WE use Mirth in various ways to connect HL7 sources to OpenEMR, we tend to use mirth to create reformed record from incoming HL7 into a table in OpenEMR and process it from the incoming table into the target tables.

–Tony
www-mi-squared

juggernautsei wrote on Friday, December 04, 2015:

Rod,
Is there any more information on how OE is supposed to drop this HL7 file and import a return ORU from the ORM?

Thanks, cause we’re trying like the dickens to make this happen so we don’t have to use myrth.

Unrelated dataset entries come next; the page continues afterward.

(* ===== verification/Pulse.v ===== *)
(** Heartbeats (crates/protocol/pulse.rs): the compact binary wire format, the
    freshness and authenticity checks, the replay cache and the validation of a
    received frame, with the message-security configuration they run under. *)

From S2P Require Import Prelude Bytes Common ReplayCache.

#[local] Open Scope Z_scope.

Definition HEARTBEAT_SCHEMA_VERSION : Z := 2.
Definition HEARTBEAT_ENTROPY_BYTES : Z := 32.
Definition MAX_HEARTBEAT_WIRE_BYTES : Z := 4096.
Definition MAX_HEARTBEAT_AGE_SECS : Z := 10 * 60.
Definition MAX_HEARTBEAT_FUTURE_SKEW_SECS : Z := 2 * 60.
Definition DEFAULT_REPLAY_CACHE_CAPACITY : Z := 8192.
Definition DEFAULT_REPLAY_CACHE_TTL_SECS : Z := 15 * 60.
Definition DEFAULT_MAX_APP_MESSAGE_AGE_SECS : Z := 10 * 60.
Definition DEFAULT_MAX_APP_MESSAGE_FUTURE_SKEW_SECS : Z := 2 * 60.
Definition DEFAULT_APP_REPLAY_CACHE_CAPACITY : Z := 8192.
Definition DEFAULT_APP_REPLAY_CACHE_TTL_SECS : Z := 15 * 60.

Definition NS_PER_SEC : Z := 1000000000.
(** [*b"P2PH"] *)
Definition HEARTBEAT_WIRE_MAGIC : list byte := ["P"; "2"; "P"; "H"]%byte.
Definition NONCE_BYTES : Z := 32.
Definition FIXED_WIRE_BYTES : Z :=
  len HEARTBEAT_WIRE_MAGIC + 2 + 2 + 8 + NONCE_BYTES + HEARTBEAT_ENTROPY_BYTES.

Definition heartbeat_topic (network_id : Z) : string :=
  "p2p-net/heartbeat/v" +:+ pretty HEARTBEAT_SCHEMA_VERSION +:+ "/net-" +:+ pretty network_id.

Record HeartbeatEnvelope := {
  hb_schema_version : Z;
  hb_peer_id : string;
  hb_timestamp_ns : Z;
  hb_nonce_hex : string;
  hb_entropy : list byte;
}.

#[global] Instance HeartbeatEnvelope_eq_dec : EqDecision HeartbeatEnvelope.
Proof. solve_decision. Defined.

Record ReputationConfig := {
  accept_reward : Z;
  invalid_penalty : Z;
  decay_step : Z;
  decay_interval_secs : Z;
}.

Definition ReputationConfig_default : ReputationConfig := {|
  accept_reward := 1;
  invalid_penalty := 5;
  decay_step := 1;
  decay_interval_secs := 60;
|}.

Definition ReputationConfig_validate (cfg : ReputationConfig) : result unit NetError :=
  let? _ := reject_if (bool_decide (accept_reward cfg <= 0))
    (config_error "message_security.reputation.accept_reward must be positive") in
  let? _ := reject_if (bool_decide (invalid_penalty cfg <= 0))
    (config_error "message_security.reputation.invalid_penalty must be positive") in
  let? _ := reject_if (bool_decide (decay_step cfg <= 0))
    (config_error "message_security.reputation.decay_step must be positive") in
  let? _ := reject_if (bool_decide (decay_interval_secs cfg = 0))
    (config_error "message_security.reputation.decay_interval_secs must be at least 1") in
  Ok tt.

Record MessageSecurityConfig := {
  max_heartbeat_wire_bytes : Z;
  max_heartbeat_age_secs : Z;
  max_heartbeat_future_skew_secs : Z;
  replay_cache_capacity : Z;
  replay_cache_ttl_secs : Z;
  max_app_message_age_secs : Z;
  max_app_message_future_skew_secs : Z;
  app_replay_cache_capacity : Z;
  app_replay_cache_ttl_secs : Z;
  reputation : ReputationConfig;
}.

Definition MessageSecurityConfig_default : MessageSecurityConfig := {|
  max_heartbeat_wire_bytes := MAX_HEARTBEAT_WIRE_BYTES;
  max_heartbeat_age_secs := MAX_HEARTBEAT_AGE_SECS;
  max_heartbeat_future_skew_secs := MAX_HEARTBEAT_FUTURE_SKEW_SECS;
  replay_cache_capacity := DEFAULT_REPLAY_CACHE_CAPACITY;
  replay_cache_ttl_secs := DEFAULT_REPLAY_CACHE_TTL_SECS;
  max_app_message_age_secs := DEFAULT_MAX_APP_MESSAGE_AGE_SECS;
  max_app_message_future_skew_secs := DEFAULT_MAX_APP_MESSAGE_FUTURE_SKEW_SECS;
  app_replay_cache_capacity := DEFAULT_APP_REPLAY_CACHE_CAPACITY;
  app_replay_cache_ttl_secs := DEFAULT_APP_REPLAY_CACHE_TTL_SECS;
  reputation := ReputationConfig_default;
|}.

Definition MessageSecurityConfig_validate (cfg : MessageSecurityConfig) : result unit NetError :=
  let? _ := reject_if (bool_decide (max_heartbeat_wire_bytes cfg = 0))
    (config_error "message_security.max_heartbeat_wire_bytes must be at least 1") in
  let? _ := reject_if (bool_decide (1024 * 1024 < max_heartbeat_wire_bytes cfg))
    (config_error "message_security.max_heartbeat_wire_bytes must not exceed 1048576") in
  let? _ := reject_if (bool_decide (max_heartbeat_age_secs cfg = 0))
    (config_error "message_security.max_heartbeat_age_secs must be at least 1") in
  let? _ := reject_if
    (bool_decide (max_heartbeat_age_secs cfg < max_heartbeat_future_skew_secs cfg))
    (config_error "message_security.max_heartbeat_future_skew_secs must be <= max_heartbeat_age_secs") in
  let? _ := reject_if (bool_decide (replay_cache_capacity cfg = 0))
    (config_error "message_security.replay_cache_capacity must be at least 1") in
  let? _ := reject_if (bool_decide (replay_cache_ttl_secs cfg = 0))
    (config_error "message_security.replay_cache_ttl_secs must be at least 1") in
  let? _ := reject_if
    (bool_decide (replay_cache_ttl_secs cfg <
      sat_add u64_max (max_heartbeat_age_secs cfg) (max_heartbeat_future_skew_secs cfg)))
    (config_error "message_security.replay_cache_ttl_secs must cover max_heartbeat_age_secs + max_heartbeat_future_skew_secs") in
  let? _ := reject_if (bool_decide (max_app_message_age_secs cfg = 0))
    (config_error "message_security.max_app_message_age_secs must be at least 1") in
  let? _ := reject_if
    (bool_decide (max_app_message_age_secs cfg < max_app_message_future_skew_secs cfg))
    (config_error "message_security.max_app_message_future_skew_secs must be <= max_app_message_age_secs") in
  let? _ := reject_if (bool_decide (app_replay_cache_capacity cfg = 0))
    (config_error "message_security.app_replay_cache_capacity must be at least 1") in
  let? _ := reject_if (bool_decide (app_replay_cache_ttl_secs cfg = 0))
    (config_error "message_security.app_replay_cache_ttl_secs must be at least 1") in
  let? _ := reject_if
    (bool_decide (app_replay_cache_ttl_secs cfg <
      sat_add u64_max (max_app_message_age_secs cfg) (max_app_message_future_skew_secs cfg)))
    (config_error "message_security.app_replay_cache_ttl_secs must cover max_app_message_age_secs + max_app_message_future_skew_secs") in
  ReputationConfig_validate (reputation cfg).

(** The [u64]/[usize] fields of a configuration are in range. *)
Definition MessageSecurityConfig_wf (cfg : MessageSecurityConfig) : Prop :=
  is_u64 (max_heartbeat_wire_bytes cfg) /\ is_u64 (max_heartbeat_age_secs cfg) /\
  is_u64 (max_heartbeat_future_skew_secs cfg) /\ is_u64 (replay_cache_capacity cfg) /\
  is_u64 (replay_cache_ttl_secs cfg) /\ is_u64 (max_app_message_age_secs cfg) /\
  is_u64 (max_app_message_future_skew_secs cfg) /\ is_u64 (app_replay_cache_capacity cfg) /\
  is_u64 (app_replay_cache_ttl_secs cfg).

Section pulse.
Context `{HX : HexLib} `{BL : Blake3Lib} `{PL : PeerIdLib}.

(** [HeartbeatEnvelope::new]: the entropy is what [OsRng] wrote, the time is
    the wall clock's. *)
Definition HeartbeatEnvelope_new (peer_id : PeerId) (entropy : list byte) (now_ns : Z)
  : HeartbeatEnvelope := {|
  hb_schema_version := HEARTBEAT_SCHEMA_VERSION;
  hb_peer_id := peer_to_string peer_id;
  hb_timestamp_ns := now_ns;
  hb_nonce_hex := blake3_hex entropy;
  hb_entropy := entropy;
|}.

Definition collect_local_heartbeat (peer_id : PeerId) (entropy : list byte) (now_ns : Z)
  : result HeartbeatEnvelope NetError :=
  Ok (HeartbeatEnvelope_new peer_id entropy now_ns).

Definition decode_nonce (nonce_hex : string) : option (list byte) :=
  match hex_decode nonce_hex with
  | Ok decoded => if decide (len decoded = NONCE_BYTES) then Some decoded else None
  | Err _ => None
  end.

Definition encode_heartbeat_wire (env : HeartbeatEnvelope) : result (list byte) NetError :=
  let? peer := map_err (peer_parse (hb_peer_id env))
    (fun err => GossipCodec ("invalid heartbeat peer id: " +:+ err)) in
  let peer_bytes := peer_to_bytes peer in
  let? peer_len := (if decide (len peer_bytes <= u16_max) then Ok (len peer_bytes)
                    else Err (GossipCodec "heartbeat peer id is too long")) in
  let? nonce := ok_or (decode_nonce (hb_nonce_hex env))
    (GossipCodec "heartbeat nonce must be 32-byte hex") in
  let? _ := reject_if (bool_decide (len (hb_entropy env) ≠ HEARTBEAT_ENTROPY_BYTES))
    (GossipCodec ("heartbeat entropy must be " +:+ pretty HEARTBEAT_ENTROPY_BYTES +:+ " bytes")) in
  Ok (HEARTBEAT_WIRE_MAGIC
      ++ be_bytes 2 (hb_schema_version env)
      ++ be_bytes 2 peer_len
      ++ peer_bytes
      ++ be_bytes 8 (hb_timestamp_ns env)
      ++ nonce
      ++ hb_entropy env).

(** [read_u16] and [read_u64]: the value and the advanced cursor. *)
Definition read_be (width : Z) (data : list byte) (cursor : Z) : result (Z * Z) NetError :=
  let end_ := sat_add usize_max cursor width in
  let? bytes := ok_or
    (match slice_get data cursor end_ with
     | Some slice => if decide (len slice = width) then Some slice else None
     | None => None
     end)
    (GossipCodec "heartbeat frame is truncated") in
  Ok (be_value bytes, end_).

Definition read_u16 (data : list byte) (cursor : Z) : result (Z * Z) NetError := read_be 2 data cursor.
Definition read_u64 (data : list byte) (cursor : Z) : result (Z * Z) NetError := read_be 8 data cursor.

(** [checked_add] at the width of [usize]. *)
Definition checked_add (a b : Z) : option Z :=
  if decide (a + b <= usize_max) then Some (a + b) else None.

(** The decoder; a slice out of bounds is a panic. *)
Definition decode_heartbeat_wire (data : list byte) : run (result HeartbeatEnvelope NetError) :=
  if decide (len data < FIXED_WIRE_BYTES) then
    Ret (Err (GossipCodec "heartbeat frame is truncated"))
  else
  let! magic := slice_index data 0 (len HEARTBEAT_WIRE_MAGIC) in
  if decide (magic ≠ HEARTBEAT_WIRE_MAGIC) then
    Ret (Err (GossipCodec "heartbeat frame magic mismatch"))
  else
  match read_u16 data (len HEARTBEAT_WIRE_MAGIC) with
  | Err e => Ret (Err e)
  | Ok (schema_version, cursor) =>
  match read_u16 data cursor with
  | Err e => Ret (Err e)
  | Ok (peer_len, cursor) =>
  match checked_add FIXED_WIRE_BYTES peer_len with
  | None => Ret (Err (GossipCodec "heartbeat frame length overflow"))
  | Some expected_len =>
  if decide (len data ≠ expected_len) then
    Ret (Err (GossipCodec "heartbeat frame length mismatch"))
  else
  let peer_end := cursor + peer_len in
  let! peer_slice := slice_index data cursor peer_end in
  match peer_from_bytes peer_slice with
  | Err err => Ret (Err (GossipCodec ("invalid heartbeat peer id bytes: " +:+ err)))
  | Ok peer =>
  let cursor := peer_end in
  match read_u64 data cursor with
  | Err e => Ret (Err e)
  | Ok (timestamp_ns, cursor) =>
  let! nonce := slice_index data cursor (cursor + NONCE_BYTES) in
  let cursor := cursor + NONCE_BYTES in
  let! entropy := slice_index data cursor (cursor + HEARTBEAT_ENTROPY_BYTES) in
  Ret (Ok {|
    hb_schema_version := schema_version;
    hb_peer_id := peer_to_string peer;
    hb_timestamp_ns := timestamp_ns;
    hb_nonce_hex := hex_encode nonce;
    hb_entropy := entropy;
  |})
  end end end end end.

Definition verify_heartbeat_with_config (source : PeerId) (env : HeartbeatEnvelope) (now_ns : Z)
    (cfg : MessageSecurityConfig) : bool :=
  if decide (hb_schema_version env ≠ HEARTBEAT_SCHEMA_VERSION) then false else
  if decide (hb_peer_id env ≠ peer_to_string source) then false else
  if decide (len (hb_entropy env) ≠ HEARTBEAT_ENTROPY_BYTES) then false else
  if forallb (fun b => bool_decide (b = x00)) (hb_entropy env) then false else
  match decode_nonce (hb_nonce_hex env) with
  | None => false
  | Some nonce =>
  if decide (blake3_hash (hb_entropy env) ≠ nonce) then false else
  let max_future_ns := sat_mul u64_max (max_heartbeat_future_skew_secs cfg) NS_PER_SEC in
  let max_age_ns := sat_mul u64_max (max_heartbeat_age_secs cfg) NS_PER_SEC in
  if decide (sat_add u64_max now_ns max_future_ns < hb_timestamp_ns env) then false else
  if decide (max_age_ns < sat_sub now_ns (hb_timestamp_ns env)) then false else
  true
  end.

Definition verify_heartbeat (source : PeerId) (env : HeartbeatEnvelope) (now_ns : Z) : bool :=
  verify_heartbeat_with_config source env now_ns MessageSecurityConfig_default.

Inductive HeartbeatValidationDecision :=
| Accept
| Reject
| IgnoreDuplicate
| RejectOversize.

#[global] Instance HeartbeatValidationDecision_eq_dec : EqDecision HeartbeatValidationDecision.
Proof. solve_decision. Defined.

Record HeartbeatValidationResult := {
  decision : HeartbeatValidationDecision;
  envelope : option HeartbeatEnvelope;
}.

Record HeartbeatReplayKey := {
  key_source : PeerId;
  key_schema_version : Z;
  key_timestamp_ns : Z;
  key_nonce : list byte;
}.

#[global] Instance HeartbeatReplayKey_eq_dec : EqDecision HeartbeatReplayKey.
Proof. solve_decision. Defined.

#[global] Program Instance HeartbeatReplayKey_countable : Countable HeartbeatReplayKey :=
  inj_countable'
    (fun k => (key_source k, key_schema_version k, key_timestamp_ns k, key_nonce k))
    (fun '(s, v, t, n) => {| key_source := s; key_schema_version := v;
                             key_timestamp_ns := t; key_nonce := n |}) _.
Next Obligation. by intros []. Qed.

Definition HeartbeatReplayCache : Type := ReplayCache HeartbeatReplayKey.

Definition HeartbeatReplayCache_new (cfg : MessageSecurityConfig) : HeartbeatReplayCache := {|
  capacity := Z.max (replay_cache_capacity cfg) 1;
  ttl_ns := sat_mul u64_max (replay_cache_ttl_secs cfg) NS_PER_SEC;
  entries := ∅;
  order := [];
|}.

Definition replay_key (source : PeerId) (env : HeartbeatEnvelope) : option HeartbeatReplayKey :=
  match decode_nonce (hb_nonce_hex env) with
  | None => None
  | Some nonce => Some {|
      key_source := source;
      key_schema_version := hb_schema_version env;
      key_timestamp_ns := hb_timestamp_ns env;
      key_nonce := nonce;
    |}
  end.

Definition check_and_insert (c : HeartbeatReplayCache) (source : PeerId) (env : HeartbeatEnvelope)
    (now_ns : Z) : bool * HeartbeatReplayCache :=
  check_and_insert_key c (replay_key source env) now_ns.

Definition validate_heartbeat_wire (source : PeerId) (data : list byte) (now_ns : Z)
    (cfg : MessageSecurityConfig) (replay_cache : HeartbeatReplayCache)
  : run (HeartbeatValidationResult * HeartbeatReplayCache) :=
  if decide (max_heartbeat_wire_bytes cfg < len data) then
    Ret ({| decision := RejectOversize; envelope := None |}, replay_cache)
  else
  let! decoded := decode_heartbeat_wire data in
  match decoded with
  | Err _ => Ret ({| decision := Reject; envelope := None |}, replay_cache)
  | Ok env =>
  if negb (verify_heartbeat_with_config source env now_ns cfg) then
    Ret ({| decision := Reject; envelope := Some env |}, replay_cache)
  else
  let (is_new, replay_cache) := check_and_insert replay_cache source env now_ns in
  if negb is_new then
    Ret ({| decision := IgnoreDuplicate; envelope := Some env |}, replay_cache)
  else Ret ({| decision := Accept; envelope := Some env |}, replay_cache)
  end.
End pulse.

sunsetsystems wrote on Friday, December 04, 2015:

Sherwin, if you look in Procedures -> Providers you’ll see theat SFTP and Local Filesystem are the methods currently available. If you have any specific questions I’ll try to be of help.

Rod
http://www.sunsetsystems.com/

shangyujuan wrote on Tuesday, March 15, 2016:

Hi,Tony,sorry to disturb you,I find this discussion and really want to know the result,I was trying to connect openemr with mirth,so that I can sent procedure order to it and receive it as well,is all of this feasible?And how to configure this provider(mirth)?So many thanks!

cmswest wrote on Tuesday, March 15, 2016:

i have mirth write the hl7 result to a file and then configure the procedure-> provider to read from either the local filesystem or sftp

maybe you could try that approach with the order?

http://www.mirthcorp.com/community/wiki/display/mirthuserguidev1r8p0/Filter+and+Mapping+Transformer

mdsupport wrote on Tuesday, March 15, 2016:

‘Provider’ configuration you refer can fetch and put HL7 files … like a broker or EDI mailbox. However, you should consider Tony’s approach since Mirth connectors have much more robust handling of hl7 structures.

cmswest wrote on Tuesday, March 15, 2016:

Rod’s electronic procedure code handles the hl7 robustly, thanks MD support

tmccormi wrote on Tuesday, March 15, 2016:

If you are just pulling in lab orders then I agree, just use Rod’s HL7 code.